How BGP Works (The Short Version)
To understand blackholing, you first need to understand how internet routing works.
The internet is a network of networks. Each network — called an Autonomous System (AS) — uses BGP (Border Gateway Protocol) to announce which IP addresses it owns and which paths traffic should take to reach them. When you type a website address into your browser, your ISP’s routers use BGP routing tables to determine the best path from your location to the destination server.
BGP is the glue that holds the internet together. Every route, every prefix, every path between networks exists because some router somewhere is announcing it via BGP.
What BGP Blackholing Actually Does
BGP blackholing — formally known as RTBH (Remotely Triggered Black Hole) — is a technique where a network operator intentionally changes the BGP routing for a specific IP address so that all traffic destined for that address is dropped at the network edge.
Here’s how it works in practice:
Step 1. An attack is detected against one of your IP addresses — say, 203.0.113.50.

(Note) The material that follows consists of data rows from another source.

(** The value of a property read [obj[k]]: an own property, a member
    inherited from [Object.prototype] (named by its key), or [undefined]. *)
Inductive jsprop (A : Type) : Type :=
| Own (a : A)
| Inherited (k : string)
| Undefined.
Arguments Own {A} a.
Arguments Inherited {A} k.
Arguments Undefined {A}.

Fixpoint assoc {A} (k : string) (l : list (string * A)) : option A :=
  match l with
  | [] => None
  | (k', a) :: rest => if String.eqb k k' then Some a else assoc k rest
  end.

(** [obj[k]] *)
Definition js_get {A} (obj : list (string * A)) (k : string) : jsprop A :=
  match assoc k obj with
  | Some a => Own a
  | None => if bool_decide (k ∈ object_prototype_keys) then Inherited k
            else Undefined
  end.

(** [obj[k] || obj.en]: only [undefined] is falsy among the possible
    values, so the fallback is taken exactly when the read is [undefined]. *)
Definition js_or_en {A} (obj : list (string * A)) (k : string) : jsprop A :=
  match js_get obj k with
  | Undefined => js_get obj "en"
  | p => p
  end.

(** Reading a field [p.f] of the value [p]; [None] is [undefined].  The
    members of [Object.prototype] have none of the table fields. *)
Definition field {A B} (p : jsprop A) (f : A -> B) : option B :=
  match p with
  | Own a => Some (f a)
  | _ => None
  end.

(** A computation that returns a value or throws a [TypeError]. *)
Inductive outcome (A : Type) : Type :=
| Returns (a : A)
| Throws_TypeError.
Arguments Returns {A} a.
Arguments Throws_TypeError {A}.

(** [Array.prototype.join]: [undefined] elements become empty strings. *)
Fixpoint js_join (sep : string) (l : list (option string)) : string :=
  match l with
  | [] => ""
  | [x] => default "" x
  | x :: rest => default "" x +:+ sep +:+ js_join sep rest
  end.

(** [a > b] on numbers. *)
Definition Qgt_bool (a b : Q) : bool := negb (Qle_bool a b).
(** [a < b] on numbers. *)
Definition Qlt_bool (a b : Q) : bool := negb (Qle_bool b a).

(* ------------------------------------------------------------------ *)
(** ** Constant tables *)

Definition CONS_VERY_GOOD : Q := 0.1.
Definition CONS_GOOD : Q := 0.5.

Record segment := mk_segment { seg_min : Q; seg_max : Q; seg_label : string }.

(** [segmentTexts.en] (page) and [TRANSLATIONS.en.segments] (class): the
    two files carry identical copies of the three tables. *)
Definition segments_en : list segment := [
  mk_segment (-1.0) (-0.818) "Severe hallucination risk - critical factual errors";
  mk_segment (-0.818) (-0.636) "Very high hallucination risk - frequent false information";
  mk_segment (-0.636) (-0.454) "High hallucination risk - unreliable outputs";
  mk_segment (-0.454) (-0.272) "Elevated hallucination risk - accuracy concerns";
  mk_segment (-0.272) (-0.090) "Moderate hallucination risk - verify information";
  mk_segment (-0.090) 0.090 "Neutral - balanced factual reliability";
  mk_segment 0.090 0.272 "Slightly positive - generally factual";
  mk_segment 0.272 0.454 "Positive - good factual reliability";
  mk_segment 0.454 0.636 "Strongly positive - low hallucination risk";
  mk_segment 0.636 0.818 "Very strong factual alignment - highly reliable";
  mk_segment 0.818 1.0 "Excellent factual alignment - minimal hallucination risk"
].
(** A mutation whose target keeps distinct plain names for its children,
    and below which every directory was there before. *)
Lemma mutateAt_wellNamed (f : FileNode -> FileNode) (q : Path) (fs t : FileNode) :
  keepsName f -> mutateAt q f fs = Some t -> wellNamed fs ->
  (forall n, walk q fs = Some n ->
     (forall cs', type (f n) = DIRECTORY -> children (f n) = Some cs' ->
        NoDup (map name cs') /\ Forall (fun c => plainName (name c)) cs') /\
     forall a r d', walk (a :: r) (f n) = Some d' -> type d' = DIRECTORY ->
                    walk (a :: r) n = Some d') ->
  wellNamed t.
Proof.
  intros Hf Hm Hfs Hloc p n' cs' Hp Hty Hcs.
  destruct (path_cases q p)
    as [[r ->]|[[b [q' ->]]|[c [a [b [r [q' [Hne [-> ->]]]]]]]]].
  - destruct (walk_mutateAt_below _ _ _ _ Hf Hm) as [n [Hw Hr]].
    destruct (Hloc n Hw) as [Hhere Hbelow].
    rewrite Hr in Hp. destruct r as [|a r].
    + simpl in Hp. injection Hp as <-. apply Hhere; assumption.
    + apply (Hfs (q ++ a :: r) n' cs'); try assumption.
      rewrite walk_app, Hw. apply Hbelow; assumption.
  - destruct (walk_mutateAt_through _ _ _ _ _ Hf Hm) as [n [n0 [Hw [Hm' Hr]]]].
    specialize (Hr []). rewrite app_nil_r in Hr. rewrite Hr in Hp.
    simpl in Hp. injection Hp as <-.
    simpl in Hm'.
    destruct (type n) eqn:Ety; [discriminate|].
    destruct (children n) as [cs|] eqn:Ecs; [|discriminate].
    destruct (findChild b cs) as [d|] eqn:Ed; [|discriminate].
    destruct (mutateAt q' f d) as [d1|] eqn:Em; [|discriminate].
    injection Hm' as <-. simpl in Hcs. injection Hcs as <-.
    apply (names_replaceChild b d1 d cs Ed).
    + apply (mutateAt_name _ _ _ _ Hf Em).
    + apply (Hfs p n cs Hw Ety Ecs).
  - rewrite (walk_mutateAt_beside _ _ _ _ _ _ _ _ Hf Hne Hm) in Hp.
    apply (Hfs _ _ _ Hp Hty Hcs).
Qed.

Lemma patch_wellNamed (p : Path) (patch : Partial) (fs t : FileNode) :
  patch = unlockPatch \/ patch = revealPatch ->
  updateFileSystemNode p patch fs = Some t -> wellNamed fs -> wellNamed t.
Proof.
  intros Hpatch Hu Hfs. rewrite updateFileSystemNode_mutateAt in Hu.
  apply (mutateAt_wellNamed _ _ _ _
           (keepsName_assign patch
              ltac:(destruct Hpatch as [->| ->]; reflexivity)) Hu Hfs).
  intros n Hn. split.
  - intros cs' Hty Hcs. apply (Hfs _ n cs' Hn).
    + rewrite <- Hty. destruct Hpatch as [->| ->]; reflexivity.
    + rewrite <- Hcs. destruct Hpatch as [->| ->]; reflexivity.
  - intros a r d' Hw _. rewrite <- Hw. symmetry.
    apply walk_cons_congr; destruct Hpatch as [->| ->]; reflexivity.
Qed.

Lemma delete_wellNamed (nm : string) (p : Path) (fs t : FileNode) :
  deleteNode nm p fs = Some t -> wellNamed fs -> wellNamed t.
Proof.
  intros Hd Hfs.
  destruct (deleteNode_mutateAt _ _ _ _ Hd) as [parent [cs [Hw [Hc Hm]]]].
  apply (mutateAt_wellNamed _ _ _ _ (keepsName_withChildren _) Hm Hfs).
  intros n Hn. assert (n = parent) by congruence. subst n. split.
  - intros cs' Hty Hcs. simpl in Hty, Hcs. injection Hcs as <-.
    destruct (Hfs _ parent cs Hw Hty Hc) as [Hnd Hpl].
    split; [apply NoDup_names_filter; exact Hnd | apply Forall_filter; exact Hpl].
  - intros a r d' Hw' _. simpl in Hw'. simpl. rewrite Hc.
    destruct (type parent); [discriminate|].
    destruct (string_dec a nm) as [->|Hne].
    + rewrite findChild_filter_same in Hw'. discriminate.
    + rewrite findChild_filter_other in Hw' by exact Hne. exact Hw'.
Qed.

Lemma appendClone_wellNamed (node fs : FileNode) :
  type node = FILE -> plainName (name node) ->
  wellNamed fs -> wellNamed (appendClone node fs).
Proof.
  intros Hty Hplain Hfs. unfold appendClone.
  destruct (findNode homeUser fs) as [intake|] eqn:Ei; [|exact Hfs].
  destruct (children intake) as [cs|] eqn:Ec; [|exact Hfs].
  destruct (findChild (name node) cs) eqn:En; [exact Hfs|].
  destruct (updateFileSystemNode _ _ fs) as [t|] eqn:Eu; [|exact Hfs].
  rewrite updateFileSystemNode_mutateAt in Eu.
  apply (mutateAt_wellNamed _ _ _ _
           (keepsName_assign
              (childrenPatch (cs ++ [assign node evidencePatch])) eq_refl) Eu Hfs).
  intros n Hn. rewrite findNode_walk in Ei.
  assert (n = intake) by congruence. subst n. split.
  - intros cs' Hity Hcs. simpl in Hity, Hcs. injection Hcs as <-.
    destruct (Hfs _ intake cs Ei Hity Ec) as [Hnd Hpl].
    split.
    + rewrite map_app. simpl.
      apply NoDup_app; [exact Hnd | repeat constructor; intros [] |].
      intros x Hx [<-|[]]. apply findChild_none in En. contradiction.
    + apply Forall_app. split; [exact Hpl|]. repeat constructor; apply Hplain.
  - intros a r d' Hw Hd'. simpl in Hw. simpl. rewrite Ec.
    destruct (type intake); [discriminate|].
    rewrite findChild_app in Hw.
    destruct (findChild a cs) as [c|]; [exact Hw|].
    exfalso. unfold findChild in Hw. simpl in Hw.
    destruct (name node =? a); [|discriminate].
    destruct r as [|a' r].
    + simpl in Hw. injection Hw as <-. simpl in Hd'. congruence.
    + rewrite walk_file in Hw by exact Hty. discriminate.
Qed.

(** In a tree of plain names, the nodes below the root have plain names. *)
Lemma walk_plain (fs : FileNode) (q : Path) (x : string) (f : FileNode) :
  wellNamed fs -> walk (q ++ [x]) fs = Some f -> plainName (name f).
Proof.
  intros Hfs Hw. rewrite walk_app in Hw.
  destruct (walk q fs) as [par|] eqn:Ep; [|discriminate].
  simpl in Hw. destruct (type par) eqn:Ety; [discriminate|].
  destruct (children par) as [cs|] eqn:Ecs; [|discriminate].
  destruct (findChild x cs) as [c|] eqn:Ec; [|discriminate].
  injection Hw as <-.
  destruct (Hfs q par cs Ep Ety Ecs) as [_ Hpl].
  rewrite Forall_forall in Hpl. apply Hpl. apply (findChild_In _ _ _ Ec).
Qed.

Variables (s acc : App).
Hypothesis same : treeAndLedger acc = treeAndLedger s.
Hypothesis here : inDirectory s.
Hypothesis named : wellNamed (fileSystem s).

Lemma child_plain (nm : string) (f : FileNode) :
  childOf (findNode (currentPath s) (fileSystem s)) nm = Some f ->
  plainName (name f).
Proof.
  unfold inDirectory in here. apply isA_true in here.
  destruct here as [cur [Hcur Hcty]]. rewrite Hcur. unfold childOf.
  destruct (children cur) as [cs|] eqn:Ecs; [|discriminate].
  intro Hf. rewrite findNode_walk in Hcur.
  destruct (named _ cur cs Hcur Hcty Ecs) as [_ Hpl].
  rewrite Forall_forall in Hpl. apply Hpl. apply (findChild_In _ _ _ Hf).
Qed.

Lemma catLookup_plain (a0 : string) (f : FileNode) :
  catLookup s a0 = Some f -> type f = FILE -> plainName (name f).
Proof.
  unfold catLookup. intros Hl Hty.
  destruct (isA FILE _) eqn:E.
  - destruct (resolvePath a0 (currentPath s)) as [tp|]; [|discriminate].
    rewrite findNode_walk in Hl.
    destruct (skipRoot tp) as [|x q] using rev_ind.
    + simpl in Hl. injection Hl as <-.
      rewrite (inDirectory_root s here) in Hty. discriminate.
    + apply (walk_plain _ _ _ _ named Hl).
  - apply (child_plain a0 f Hl).
Qed.

Lemma case_cd_wellNamed (args : list string) :
  wellNamed (fileSystem (case_cd s args acc)).
Proof.
  pose proof (same_fileSystem _ _ same) as Hfs.
  unfold case_cd.
  by_cases; rewrite ?Hfs; try exact named.
  all: eapply patch_wellNamed; [left; reflexivity | eassumption | exact named].
Qed.

Lemma case_cat_wellNamed (args : list string) :
  wellNamed (fileSystem (case_cat s args acc)).
Proof.
  change (fileSystem (case_cat s args acc))
    with (fst (treeAndLedger (case_cat s args acc))).
  rewrite (case_cat_treeAndLedger s acc same).
  destruct (catLookup s (arg 0 args)) as [f|] eqn:El; [|exact named].
  match goal with
  | |- context [if ?c then _ else _] => destruct c eqn:E
  end; [|exact named].
  repeat (apply andb_prop in E; destruct E as [E ?]).
  assert (Hty : type f = FILE) by (destruct (type f); [reflexivity | discriminate]).
  apply appendClone_wellNamed; [exact Hty | | exact named].
  apply (catLookup_plain _ _ El Hty).
Qed.

Lemma case_search_wellNamed (args : list string) :
  wellNamed (fileSystem (case_search s args acc)).
Proof.
  change (fileSystem (case_search s args acc))
    with (fst (treeAndLedger (case_search s args acc))).
  rewrite (case_search_treeAndLedger s acc same).
  destruct (childOf _ _) as [found|] eqn:Ec; [|exact named].
  destruct (negb (arg 0 args =? "") && Js.truthyB (isHidden found));
    [|exact named].
  pose proof (child_plain _ _ Ec) as Hplain.
  assert (Hc : forall heap found1,
             wellNamed heap -> name found1 = name found ->
             wellNamed
               (fst (if negb (Js.truthyS (password found1))
                        && FileType_eqb (type found1) FILE
                        && negb (Js.truthyS (scriptAction found1))
                        && Js.truthyB (isEvidence found1)
                        && negb (Js.has (name found1) (evidenceCollected s))
                     then (appendClone found1 heap,
                           Js.add (name found1) (evidenceCollected s))
                     else (heap, evidenceCollected s)))).
  { intros heap found1 Hheap Hname.
    match goal with
    | |- context [if ?c then _ else _] => destruct c eqn:E
    end; [|exact Hheap].
    repeat (apply andb_prop in E; destruct E as [E ?]).
    apply appendClone_wellNamed; [| rewrite Hname; exact Hplain | exact Hheap].
    destruct (type found1); [reflexivity | discriminate]. }
  destruct (updateFileSystemNode _ revealPatch _) as [t|] eqn:Eu.
  - apply Hc; [|reflexivity].
    eapply patch_wellNamed; [right; reflexivity | exact Eu | exact named].
  - apply Hc; [exact named | reflexivity].
Qed.
(** The same along y. *)
Lemma side_by_side_y (p a b : Poly) :
  top p = None -> top a = None -> top b = None ->
  x0 a = x0 p -> x1 a = x1 p -> x0 b = x0 p -> x1 b = x1 p ->
  y0 p <= y0 a -> y1 a <= y1 p -> y0 p <= y0 b -> y1 b <= y1 p -> y1 a <= y0 b ->
  poly_area a + poly_area b <= poly_area p.
Proof.
  intros Hp Ha Hb Ea0 Ea1 Eb0 Eb1 H1 H2 H3 H4 H5.
  rewrite (rect_area p Hp), (rect_area a Ha), (rect_area b Hb), Ea0, Ea1, Eb0, Eb1.
  rewrite <- Qmult_plus_distr_r.
  rewrite (Qmult_comm (span (x0 p) (x1 p)) (span (y0 a) (y1 a) + span (y0 b) (y1 b))),
          (Qmult_comm (span (x0 p) (x1 p)) (span (y0 p) (y1 p))).
  apply Qmult_le_compat_r; [|apply span_nonneg].
  now apply span_side_by_side.
Qed.

Ltac minmax :=
  cbn [x0 x1 y0 y1 top before_x after_x before_y after_y];
  repeat match goal with
         | |- context [Qmin ?u ?v] =>
           lazymatch goal with
           | _ : Qmin u v <= u |- _ => fail
           | _ => pose proof (Q.le_min_l u v); pose proof (Q.le_min_r u v)
           end
         | |- context [Qmax ?u ?v] =>
           lazymatch goal with
           | _ : u <= Qmax u v |- _ => fail
           | _ => pose proof (Q.le_max_l u v); pose proof (Q.le_max_r u v)
           end
         end;
  lra.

Step 2. You (or your upstream provider) announce a BGP route for 203.0.113.50/32 with a special “blackhole” community tag. This tag tells upstream routers to discard any traffic bound for that address instead of forwarding it.
Step 3. As the blackhole route propagates through the internet’s BGP routing tables, routers at every hop begin dropping traffic for 203.0.113.50. Within minutes, no traffic — of any kind — reaches the address.
Step 4. The attack flood never reaches your network, because it’s being discarded hundreds of kilometers upstream at your provider’s edge routers. Your other IP addresses and services remain unaffected.
Step 5. When the attack ends, you withdraw the blackhole route, and traffic resumes normally.
The entire process relies on BGP’s natural propagation mechanism. No special hardware. No deep packet inspection. Just a routing change that tells the internet “this address doesn’t exist right now.”
When BGP Blackholing Is the Right Choice
Despite its drawbacks, there are legitimate scenarios where blackholing is the correct decision:
Protecting Shared Infrastructure
If you’re an ISP with thousands of customers sharing the same upstream links, a 500 Gbps attack against a single customer can saturate your entire network. Every other customer suffers. In this scenario, blackholing the attacked IP — sacrificing one customer — is the responsible engineering decision. It’s the networking equivalent of a controlled demolition: you lose one building to save the block.
When the Attacked IP Is Non-Critical
Some IP addresses are expendable. If the target is a secondary DNS resolver, a backup MX server, or a development environment, blackholing it during an attack may have minimal business impact. The service is temporarily unreachable, but nothing critical depends on it.
When No Alternative Mitigation Exists
If your network has no DDoS mitigation service — no scrubbing center, no cloud-based filtering, no on-premise appliance — blackholing may be your only option to prevent total network failure. It’s a last resort, but it’s better than losing everything.
When the Attack Exceeds All Available Capacity
Even with mitigation in place, there are theoretical scenarios where an attack exceeds the combined scrubbing capacity of your provider. In such extreme cases, blackholing specific addresses while maintaining scrubbing on others is a valid triage strategy.
The Problem: Blackholing Completes the Attacker’s Mission
Here’s the fundamental paradox of BGP blackholing: it achieves exactly what the attacker wanted.
The entire purpose of a DDoS attack is to make your service unreachable. When you blackhole your own IP, you’re doing the attacker’s job for them — taking the service offline yourself. The attacker sends a flood, you respond by removing the target from the internet, and the result is indistinguishable from a successful attack.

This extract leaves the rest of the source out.